A review in Quill & Quire wrote of Nevermore:

Best known as the author of the Doomsday Book of Animals, poet and naturalist David Day returns to the subject of extinction with a frankly unclassifiable volume that combines primary texts, prose, and poetry. Taking the form of a 24-hour meditative vigil of the kind practiced by the Coptic Orthodox Church, each section in the book is devoted to a species of animal that has gone extinct during the time that homo sapiens has walked the earth. ... Nevermore is one of the most original and striking books of the year.

== Books ==

- The Cowichan. Oolichan Books, 1975
- Many Voices. North Vancouver, 1977
- The Burroughs Bestiary. UK: New English Library, 1978
- A Tolkien Bestiary. London: Chancellor Press, 1979
- The Scarlet Coat Serial.

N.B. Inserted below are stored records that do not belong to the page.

(* ===== verification/MachO.v ===== *)
(** * Putting the script into a Mach-O, [src/tooling/compiler.rs]

    On macOS the script goes into a segment [__AMBER] placed before [__LINKEDIT], so
    that [codesign] can sign what is left at the end: [inject_amber_segment] adds a
    load command, moves [__LINKEDIT] down by whole pages and then every file
    offset that points into what moved.  Offsets are 64-bit, [usize] sums of them that
    the sizes of real buffers keep small are not wrapped; those on fields read from
    the file are. *)

From S2P Require Import Prelude Bytes Standalone.

Definition FAT_MAGIC : Z := 0xcafebabe.
Definition FAT_CIGAM : Z := 0xbebafeca.
Definition FAT_MAGIC_64 : Z := 0xcafebabf.
Definition CPU_TYPE_X86_64 : Z := 0x01000007.
Definition CPU_TYPE_ARM64 : Z := 0x0100000c.
Definition LC_SYMTAB : Z := 0x2.
Definition LC_DYSYMTAB : Z := 0xb.
Definition LC_TWOLEVEL_HINTS : Z := 0x16.
Definition LC_DYLD_INFO : Z := 0x22.
Definition LC_DYLD_INFO_ONLY : Z := 0x80000022.
Definition LC_ENCRYPTION_INFO_64 : Z := 0x2c.
Definition SECT_SIZE : Z := 80.
Definition AMBER_CMD_SIZE : Z := SEG_CMD_SIZE + SECT_SIZE.

Definition failed {A} (message : rstr) : outcome A := Failed (compile_error message).
Definition require (ok : bool) (message : rstr) : outcome unit := if ok then Done tt else failed message.
(** [saturating_add] on [u64]; and the wrapping sum of the release profile. *)
Definition saturating_add (a b : Z) : Z := Z.min (a + b) (U64_MOD - 1).
Definition swap_bytes (z : Z) : Z := from_le_bytes (reverse (le_bytes 4 z)).

(** [{:#x}] *)
Definition hex_char (n : N) : ascii := ascii_of_N (if bool_decide (n < 10)%N then 48 + n else 87 + n).
Fixpoint hex_digits (fuel : nat) (n : N) (acc : rstr) : rstr :=
  match fuel with
  | 0 => acc
  | S fuel => let acc := hex_char (n mod 16) :: acc in if bool_decide (n < 16)%N then acc else hex_digits fuel (n / 16) acc
  end.
Definition hex (n : N) : rstr := "0x" ++ hex_digits (S (N.size_nat n)) n [].
Definition macho_page_size (cputype : Z) : outcome Z :=
  if bool_decide (cputype = CPU_TYPE_ARM64) then Done 0x4000%Z
  else if bool_decide (cputype = CPU_TYPE_X86_64) then Done 0x1000%Z
  else failed ("unsupported Mach-O cputype " ++ hex (Z.to_N cputype) ++ " (amber compile signs the host binary only)").
Definition align_up (value page : Z) : Z :=
  let rem := (value mod page)%Z in if bool_decide (rem = 0)%Z then value else (value + (page - rem))%Z.
Definition is_linkedit_data_cmd (cmd : Z) : bool :=
  bool_decide (cmd ∈ [0x1d; 0x1e; 0x26; 0x29; 0x2b; 0x2e; 0x36; 0x37; 0x38; 0x80000033; 0x80000034]%Z).

(** ** Moving the offsets *)

Definition bump_u32 (buf : rstr) (at_ threshold span : Z) : outcome rstr :=
  value ← read_u32 buf at_;
  if bool_decide (value = 0 ∨ value < threshold)%Z then Done buf
  else
    let bumped := wrap_u64 (value + span) in
    if bool_decide (U32_MAX < bumped)%Z then failed "Mach-O file offset does not fit in u32 after SEA insert"
    else or_crash (put buf at_ (le_bytes 4 bumped)).
Definition bump_u64_fileoff (buf : rstr) (at_ threshold span : Z) : outcome rstr :=
  value ← read_u64 buf at_;
  if bool_decide (value < threshold)%Z then Done buf
  else or_crash (put buf at_ (le_bytes 8 (wrap_u64 (value + span)))).
Fixpoint bump_fields (ats : list Z) (buf : rstr) (threshold span : Z) : outcome rstr :=
  match ats with
  | [] => Done buf
  | at_ :: ats => buf ← bump_u32 buf at_ threshold span; bump_fields ats buf threshold span
  end.
Fixpoint bump_sections (nsects : nat) (buf : rstr) (sect threshold span : Z) : outcome rstr :=
  match nsects with
  | 0 => Done buf
  | S nsects =>
      buf ← bump_u32 buf (sect + 48) threshold span;
      buf ← bump_u32 buf (sect + 56) threshold span;
      bump_sections nsects buf (sect + SECT_SIZE) threshold span
  end.
(** Where the commands that are not segments keep file offsets. *)
Definition offset_fields (cmd cmdsize : Z) : list Z :=
  if bool_decide (cmd = LC_SYMTAB ∧ 24 ≤ cmdsize)%Z then [8; 16]%Z
  else if bool_decide (cmd = LC_DYSYMTAB ∧ 80 ≤ cmdsize)%Z then [32; 40; 48; 56; 64; 72]%Z
  else if bool_decide ((cmd = LC_DYLD_INFO ∨ cmd = LC_DYLD_INFO_ONLY) ∧ 48 ≤ cmdsize)%Z then [8; 16; 24; 32; 40]%Z
  else if is_linkedit_data_cmd cmd && bool_decide (16 ≤ cmdsize)%Z then [8]%Z
  else if bool_decide (cmd = LC_ENCRYPTION_INFO_64 ∧ 16 ≤ cmdsize)%Z then [8]%Z
  else if bool_decide (cmd = LC_TWOLEVEL_HINTS ∧ 16 ≤ cmdsize)%Z then [8]%Z
  else [].
(** One load command of [bump_linkedit_offsets]. *)
Definition bump_command (buf : rstr) (offset cmd cmdsize threshold span : Z) : outcome rstr :=
  if bool_decide (cmd = LC_SEGMENT_64) then
    name ← or_crash (get buf (offset + 8) 16);
    if segname_is name "__AMBER" then Done buf
    else
      buf ← bump_u64_fileoff buf (offset + 40) threshold span;
      buf ← (if segname_is name "__LINKEDIT" then
               vmaddr ← read_u64 buf (offset + 24);
               or_crash (put buf (offset + 24) (le_bytes 8 (wrap_u64 (vmaddr + span))))
             else Done buf);
      nsects ← read_u32 buf (offset + 64);
      bump_sections (Z.to_nat nsects) buf (offset + SEG_CMD_SIZE) threshold span
  else bump_fields (Z.add offset <$> offset_fields cmd cmdsize) buf threshold span.
Fixpoint bump_commands (ncmds : nat) (buf : rstr) (header_end offset threshold span : Z) : outcome (rstr * Z) :=
  match ncmds with
  | 0 => Done (buf, offset)
  | S ncmds =>
      _ ← require (negb (bool_decide (header_end < offset + 8 ∨ len buf < offset + 8)%Z))
            "Mach-O load command overruns the header after SEA insert";
      cmd ← read_u32 buf offset;
      cmdsize ← read_u32 buf (offset + 4);
      _ ← require (negb (bool_decide (cmdsize < 8 ∨ header_end < offset + cmdsize)%Z))
            "Mach-O load command size is invalid after SEA insert";
      buf ← bump_command buf offset cmd cmdsize threshold span;
      bump_commands ncmds buf header_end (offset + cmdsize) threshold span
  end.
Definition bump_linkedit_offsets (buf : rstr) (ncmds sizeofcmds threshold span : Z) : outcome rstr :=
  let header_end := (32 + sizeofcmds)%Z in
  '(buf, offset) ← bump_commands (Z.to_nat ncmds) buf header_end 32 threshold span;
  _ ← require (bool_decide (offset = header_end)) "Mach-O load commands do not fill sizeofcmds after SEA insert";
  Done buf.

(** ** Looking at the load commands *)

Record Linkedit := { linkedit_cmd_off : Z; linkedit_fileoff : Z; linkedit_vmaddr : Z }.
Record Layout := {
  linkedit : option Linkedit;
  earliest_content : option Z;
  other_vm : list (Z * Z);
}.
Definition with_content (l : Layout) (at_ : Z) : Layout :=
  {| linkedit := linkedit l; other_vm := other_vm l;
     earliest_content := Some (match earliest_content l with Some e => Z.min e at_ | None => at_ end) |}.
Definition with_vm (l : Layout) (range : Z * Z) : Layout :=
  {| linkedit := linkedit l; earliest_content := earliest_content l; other_vm := other_vm l ++ [range] |}.
Fixpoint scan_sections (nsects : nat) (macho : rstr) (sect : Z) (l : Layout) : outcome Layout :=
  match nsects with
  | 0 => Done l
  | S nsects =>
      sect_size ← read_u64 macho (sect + 40);
      sect_off ← read_u32 macho (sect + 48);
      scan_sections nsects macho (sect + SECT_SIZE)
        (if bool_decide (0 < sect_size ∧ 0 < sect_off)%Z then with_content l sect_off else l)
  end.
Definition scan_segment (macho : rstr) (offset cmdsize : Z) (l : Layout) : outcome Layout :=
  _ ← require (bool_decide (SEG_CMD_SIZE ≤ cmdsize)%Z) "LC_SEGMENT_64 is truncated";
  name ← or_crash (get macho (offset + 8) 16);
  vmaddr ← read_u64 macho (offset + 24);
  vmsize ← read_u64 macho (offset + 32);
  fileoff ← read_u64 macho (offset + 40);
  filesize ← read_u64 macho (offset + 48);
  nsects ← read_u32 macho (offset + 64);
  _ ← require (bool_decide (SEG_CMD_SIZE + nsects * SECT_SIZE ≤ cmdsize)%Z) "LC_SEGMENT_64 sections overrun the command";
  l ← (if segname_is name "__LINKEDIT" then
         _ ← require (bool_decide (linkedit l = None)) "Mach-O has more than one __LINKEDIT segment";
         Done {| linkedit := Some {| linkedit_cmd_off := offset; linkedit_fileoff := fileoff; linkedit_vmaddr := vmaddr |};
                 earliest_content := earliest_content l; other_vm := other_vm l |}
       else if segname_is name "__AMBER" then failed "host runtime already contains an __AMBER segment"
       else
         let l := if bool_decide (0 < filesize ∧ 0 < fileoff)%Z then with_content l fileoff else l in
         Done (if bool_decide (0 < vmsize)%Z then with_vm l (vmaddr, saturating_add vmaddr vmsize) else l));
  scan_sections (Z.to_nat nsects) macho (offset + SEG_CMD_SIZE) l.
(** The first loop over the commands: what it found, and where it ended. *)
Fixpoint scan_commands (ncmds : nat) (macho : rstr) (header_end offset : Z) (l : Layout) : outcome (Layout * Z) :=
  match ncmds with
  | 0 => Done (l, offset)
  | S ncmds =>
      _ ← require (negb (bool_decide (header_end < offset + 8)%Z)) "Mach-O load command overruns the header";
      cmd ← read_u32 macho offset;
      cmdsize ← read_u32 macho (offset + 4);
      _ ← require (negb (bool_decide (cmdsize < 8 ∨ header_end < offset + cmdsize)%Z)) "Mach-O load command size is invalid";
      l ← (if bool_decide (cmd = LC_SEGMENT_64) then scan_segment macho offset cmdsize l else Done l);
      scan_commands ncmds macho header_end (offset + cmdsize) l
  end.
(** The second loop: nothing lies behind [__LINKEDIT]. *)
Fixpoint check_order (ncmds : nat) (macho : rstr) (offset fileoff_of_linkedit : Z) : outcome unit :=
  match ncmds with
  | 0 => Done tt
  | S ncmds =>
      cmd ← read_u32 macho offset;
      cmdsize ← read_u32 macho (offset + 4);
      _ ← (if bool_decide (cmd = LC_SEGMENT_64) then
             fileoff ← read_u64 macho (offset + 40);
             filesize ← read_u64 macho (offset + 48);
             name ← or_crash (get macho (offset + 8) 16);
             require (negb (bool_decide (0 < filesize ∧ fileoff_of_linkedit < fileoff)%Z && negb (segname_is name "__LINKEDIT")))
               "Mach-O has a segment after __LINKEDIT; amber compile cannot sign that layout"
           else Done tt);
      check_order ncmds macho (offset + cmdsize) fileoff_of_linkedit
  end.

(** ** The new segment *)

Definition zeros (n : nat) : rstr := replicate n "000"%char.
(** The load command of [__AMBER], with its one section [__payload]. *)
Definition amber_command (vmaddr span fileoff blob_len : Z) : rstr :=
  mjoin [le_bytes 4 LC_SEGMENT_64; le_bytes 4 AMBER_CMD_SIZE; padded_name "__AMBER";
         le_bytes 8 vmaddr; le_bytes 8 span; le_bytes 8 fileoff; le_bytes 8 blob_len;
         le_bytes 4 1; le_bytes 4 1; le_bytes 4 1; zeros 4;
         padded_name "__payload"; padded_name "__AMBER"; le_bytes 8 vmaddr; le_bytes 8 blob_len;
         le_bytes 4 fileoff; le_bytes 4 3; zeros 24].
(** [Vec::resize] with zeros. *)
Definition resize (s : rstr) (n : Z) : rstr := take (Z.to_nat n) s ++ zeros (Z.to_nat n - length s).
Definition check_magic (macho : rstr) : outcome unit :=
  magic ← or_crash (from_le_bytes <$> get macho 0 4);
  _ ← require (negb (bool_decide (swap_bytes magic ∈ [FAT_MAGIC; FAT_MAGIC_64] ∨ magic ∈ [FAT_MAGIC; FAT_CIGAM; FAT_MAGIC_64])))
        "universal Mach-O is not supported (amber compile does not rewrite fat binaries)";
  require (bool_decide (magic = MH_MAGIC_64)) "host runtime is not a 64-bit Mach-O".
(** Where [__LINKEDIT] is, once the layout is known to leave room for the segment. *)
Definition check_layout (macho : rstr) (ncmds sizeofcmds page blob_len : Z) : outcome Linkedit :=
  let header_end := (32 + sizeofcmds)%Z in
  '(l, offset) ← scan_commands (Z.to_nat ncmds) macho header_end 32 {| linkedit := None; earliest_content := None; other_vm := [] |};
  _ ← require (bool_decide (offset = header_end)) "Mach-O load commands do not fill sizeofcmds";
  le ← or_fail (compile_error "Mach-O is missing __LINKEDIT") (linkedit l);
  _ ← require (negb (bool_decide (len macho < linkedit_fileoff le)%Z)) "__LINKEDIT starts past the end of the file";
  _ ← require (negb (bool_decide (linkedit_fileoff le mod page ≠ 0 ∨ linkedit_vmaddr le mod page ≠ 0)%Z))
        "__LINKEDIT is not page-aligned (cannot insert __AMBER before it)";
  _ ← check_order (Z.to_nat ncmds) macho 32 (linkedit_fileoff le);
  _ ← require (negb (bool_decide ((earliest_content l) .unwrap_or (linkedit_fileoff le) < header_end + AMBER_CMD_SIZE)%Z))
        "Mach-O header has no room for the __AMBER segment";
  let amber_vm_end := saturating_add (linkedit_vmaddr le) (align_up blob_len page) in
  _ ← require (negb (existsb (λ r, bool_decide (r.1 < amber_vm_end ∧ linkedit_vmaddr le < r.2)%Z) (other_vm l)))
        "Mach-O VM layout has no gap for the __AMBER segment";
  Done le.
(** The image with the segment in it, before any offset is moved. *)
Definition insert_segment (macho blob : rstr) (ncmds sizeofcmds span : Z) (le : Linkedit) : outcome rstr :=
  let header_end := (32 + sizeofcmds)%Z in
  let new_header_end := (header_end + AMBER_CMD_SIZE)%Z in
  let off := linkedit_fileoff le in
  _ ← require (bool_decide (off ≤ U32_MAX)%Z) "Mach-O file offset does not fit in u32";
  _ ← require (negb (bool_decide (off < new_header_end)%Z)) "Mach-O header overlaps __LINKEDIT";
  before ← or_crash (get macho 0 (linkedit_cmd_off le));
  after ← or_crash (get macho (linkedit_cmd_off le) (header_end - linkedit_cmd_off le));
  body ← or_crash (get macho new_header_end (off - new_header_end));
  rest ← or_crash (get macho off (len macho - off));
  let out := resize (before ++ amber_command (linkedit_vmaddr le) span off (len blob) ++ after ++ body ++ blob) (off + span) ++ rest in
  out ← or_crash (put out 16 (le_bytes 4 (ncmds + 1)));
  or_crash (put out 20 (le_bytes 4 (sizeofcmds + AMBER_CMD_SIZE))).
Definition inject_amber_segment (macho blob : rstr) : outcome rstr :=
  _ ← require (negb (bool_decide (len macho < 32)%Z)) "host runtime is not a 64-bit Mach-O";
  _ ← check_magic macho;
  _ ← require (negb (bool_decide (blob = []))) "bundle produced an empty payload";
  cputype ← read_u32 macho 4;
  page ← macho_page_size cputype;
  ncmds ← read_u32 macho 16;
  sizeofcmds ← read_u32 macho 20;
  _ ← require (negb (bool_decide (ncmds = 0 ∨ sizeofcmds = 0 ∨ len macho < 32 + sizeofcmds)%Z)) "Mach-O load commands are truncated";
  let span := align_up (len blob) page in
  le ← check_layout macho ncmds sizeofcmds page (len blob);
  out ← insert_segment macho blob ncmds sizeofcmds span le;
  bump_linkedit_offsets out ((ncmds + 1) mod 2 ^ 32) ((sizeofcmds + AMBER_CMD_SIZE) mod 2 ^ 32) (linkedit_fileoff le) span.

Canada: Press Porcepic, 1981
- The Doomsday Book of Animals. New York: Viking Press, 1981
- The Animals Within. Canada: Penumbra Press, 1984
- Castles. New York: Bantam Books, 1984
- Gothic. Canada: Exile Editions, 1986
- The Emperors Panda. Canada: McClelland & Stewart, 1986
- The Whale War. UK: Routledge, 1987
- The Eco Wars. London: Harrap, 1989
- The Swan Children. London: Piccadilly Press, 1989
- The Encyclopedia of Vanished Species. UK: Universal Books, 1989
- Noah's Choice. London: Viking Penguin, 1990
- True Tales of Environmental Madness. London: Pelham Books, 1990
- The Sleeper. London: Piccadilly Press, 1990
- Tolkien: The Illustrated Encyclopedia. London: Mitchell Beazley, 1991
- The Walking Catfish. New York: Macmillan, 1991
- Aska's Animals. Canada: DoubleDay, 1991
- Aska's Birds. Canada: DoubleDay, 1992
- A-Z of Tolkien. London: Mandarin, 1993
- Tippu. London: Piccadilly Press, 1993
- King of the Woods. London: Anderson Press, 1993
- Aska's Sea Creatures. Canada: DoubleDay, 1994
- The Complete Rhinoceros. London: EIA Books, 1994
- Tolkien's Ring. London: Harper Collins, 1994
- The Quest for King Arthur. London: De Agostini, 1996
- The Visions and Revelations of St Louis De Metis. Canada: Thistledown Press, 1997
- Just Say No To Family Values	and Other Rants, Howls, and Moans. Toronto: Exile Editions, 1997
- The Hobbit Companion. London: Pavilion Books, 1997
- The World of Tolkien: Mythological Sources of Lord of the Rings. London: Mitchell Beazley, 2003
- Nevermore: A Book of Hours. Toronto: Quattro Books, 2012
- A Dictionary of Tolkien. London: Cassell, 2013
- Alice's Adventures in Wonderland: Decoded. Toronto: Doubleday, 2015
- An Atlas of Tolkien. London: Cassell, 2015
- The Battles of Tolkien. London: Cassell, 2016
- The Heroes of Tolkien. London: Cassell, 2017
- The Dark Powers of Tolkien. London: Cassell, 2018
- The Hobbits of Tolkien. London: Cassell, 2019
- The Illustrated World of Tolkien. San Diego: Thunder Bay Press, 2019
- The Ring Legends of Tolkien. London: Cassell, 2020
- An Encyclopedia of Tolkien: The history and mythology that inspired Tolkien's world. San Diego: Canterbury Classics, 2019
- The Illustrated World of Tolkien: The Second Age. Thunder Bay Press, 2023
- A Dictionary of Tolkien Deluxe Edition. Thunder Bay Press, 2025

== Personal life ==

Day is married to Róisín Magill and has a daughter. As of 2020, he lives in Toronto.